His hand tightened; then our surroundings blurred.
That blur stopped moments later, revealing an interior room on the first floor of the lodge. It was stripped except for a few benches, lockers, and counters where skiers must have once checked in. Now, graffiti covered the walls and trash covered most of the age-bowed wooden floors. The stench of old urine, feces, and garbage was almost overwhelming.
But beyond that, I smelled a hint of lilacs and lavender. Ereshki’s scent. Ian was right, she was here, possibly on the second floor. Another sniff revealed the harsher scent of sulfur. She wasn’t alone. Ian was right again. Dagon was here.
I went to the far side of the room, then looked at Ian. He checked the coordinates programmed into his smart watch and nodded, confirming that I was at the center of our pentagram.
I bent down, cleared the garbage away, and slammed the blue diamond onto the floor hard enough to puncture the wooden floorboards. Magic exploded with such a tangible rush that the garbage blasted out in all directions.
I felt that magic find the stones at the five tips of the pentagram’s star and activate them. Then it found the five stones in the circle surrounding the pentagram and filled those, too. But the circle allowed the magic to go no further, so it boomeranged back toward the blue diamond with the force of a thousand speeding trains. Feeling it coming, I ducked and braced.

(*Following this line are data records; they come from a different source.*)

(* ===== verification/AuthNames.v ===== *)
(** * Usernames ([backend/src/auth_service/usernames], [connection_package],
      [common/src/identifiers/username.rs])

    Username records with their expiration, the connection packages published
    under them, the queues of connection offers, and the protocol by which a user
    connects to a username. *)

From stdpp Require Import sorting.
From S2P Require Import Prelude Aead Messages Grpc PgTask RateLimiter Signatures Credentials.
From S2P Require Import ConnectionPackages AuthDb AuthTokens.

(** ** Usernames ([common/src/identifiers/username.rs]) *)

Definition MIN_USERNAME_LENGTH : nat := 5.
Definition MAX_USERNAME_LENGTH : nat := 63.
Definition USERNAME_CHARSET : string := "-0123456789abcdefghijklmnopqrstuvwxyz".
Definition USERNAME_VALIDITY_PERIOD : Z := 180 * DAY.

Inductive UsernameValidationError :=
| TooShort | TooLong | InvalidCharacter | ConsecutiveDashes | LeadingDigit.

Definition in_charset (charset : string) (c : Ascii.ascii) : bool :=
  existsb (fun a => bool_decide (c = a)) (String.list_ascii_of_string charset).
Definition DASH : Ascii.ascii := Ascii.ascii_of_nat 45.
Fixpoint has_consecutive_dashes (l : list Ascii.ascii) : bool :=
  match l with
  | a :: (b :: _) as rest =>
      (bool_decide (a = DASH) && bool_decide (b = DASH)) || has_consecutive_dashes rest
  | _ => false
  end.
Definition is_ascii_digit (c : Ascii.ascii) : bool :=
  let n := Ascii.nat_of_ascii c in (48 <=? n)%nat && (n <=? 57)%nat.

(** [Username::validate] and [Username::new]. *)
Definition username_new (plaintext : string) : Result UsernameValidationError string :=
  let cs := String.list_ascii_of_string plaintext in
  _ ← ensure (MIN_USERNAME_LENGTH <=? length cs)%nat TooShort;
  _ ← ensure (length cs <=? MAX_USERNAME_LENGTH)%nat TooLong;
  _ ← ensure (forallb (in_charset USERNAME_CHARSET) cs) InvalidCharacter;
  _ ← ensure (negb (has_consecutive_dashes cs)) ConsecutiveDashes;
  _ ← ensure (match cs with c :: _ => negb (is_ascii_digit c) | [] => true end) LeadingDigit;
  Ok plaintext.

(** [argon2]: the hash of a password with a salt, of 32 bytes. *)
Class Argon2 := hash_password_into : bytes -> bytes -> option bytes.

(** [Username::calculate_hash]. *)
Definition calculate_hash `{Argon2} (username : string) : option UsernameHash :=
  hash_password_into (bytes_of_string username) (bytes_of_string "user handle salt").

(** ** Channels *)

(** [base64]. *)
Class Base64 := {
  base64_encode : bytes -> string;
  base64_decode : string -> option bytes
}.
Class Base64Laws `{Base64} : Prop := {
  base64_decode_encode b : base64_decode (base64_encode b) = Some b
}.
(** [PgChannelName for UsernameHash]: a hash has 32 bytes. *)
#[export] Instance username_channel `{Base64} : PgChannelName UsernameHash := {|
  pg_channel := fun h => ("as_" +:+ base64_encode h)%string;
  from_pg_channel := fun channel =>
    s ← strip_prefix "as_" channel;
    b ← base64_decode s;
    if decide (length b = 32%nat) then Some b else None
|}.

(** ** Records and errors *)

Record UsernameRecord := {
  username_hash : UsernameHash;
  un_verifying_key : bytes;
  un_expiration_data : ExpirationData
}.
Definition row_of_username (r : UsernameRecord) : HandleRow :=
  {| row_verifying_key := un_verifying_key r; row_expiration_data := un_expiration_data r |}.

The boards covering the windows exploded inward. Wood shards and the window’s remaining glass fragments pelted me before the magic caught me in a full-body blow that slammed me up and into the ceiling. Ian was thrown backward hard enough to tear a line of ski lockers off the wall. My head rang, my body ached, and I could barely see through the haze of garbage that swirled around like the world’s ugliest confetti, but despite all that, I let out a hoarse cry.
“Got you!”
The magic that had blown us off our feet now prevented anyone from entering the pentagram that surrounded the entire lodge and some of its grounds—critical to keeping Dagon from bringing in demon reinforcements. But the circle around the pentagram was the real trap. It kept everyone inside its limits until the sun shone through the blue diamond that now lay like a discarded toy on the garbage-strewn floor. No way in, no way out. One way or the other, our war with Dagon ended tonight.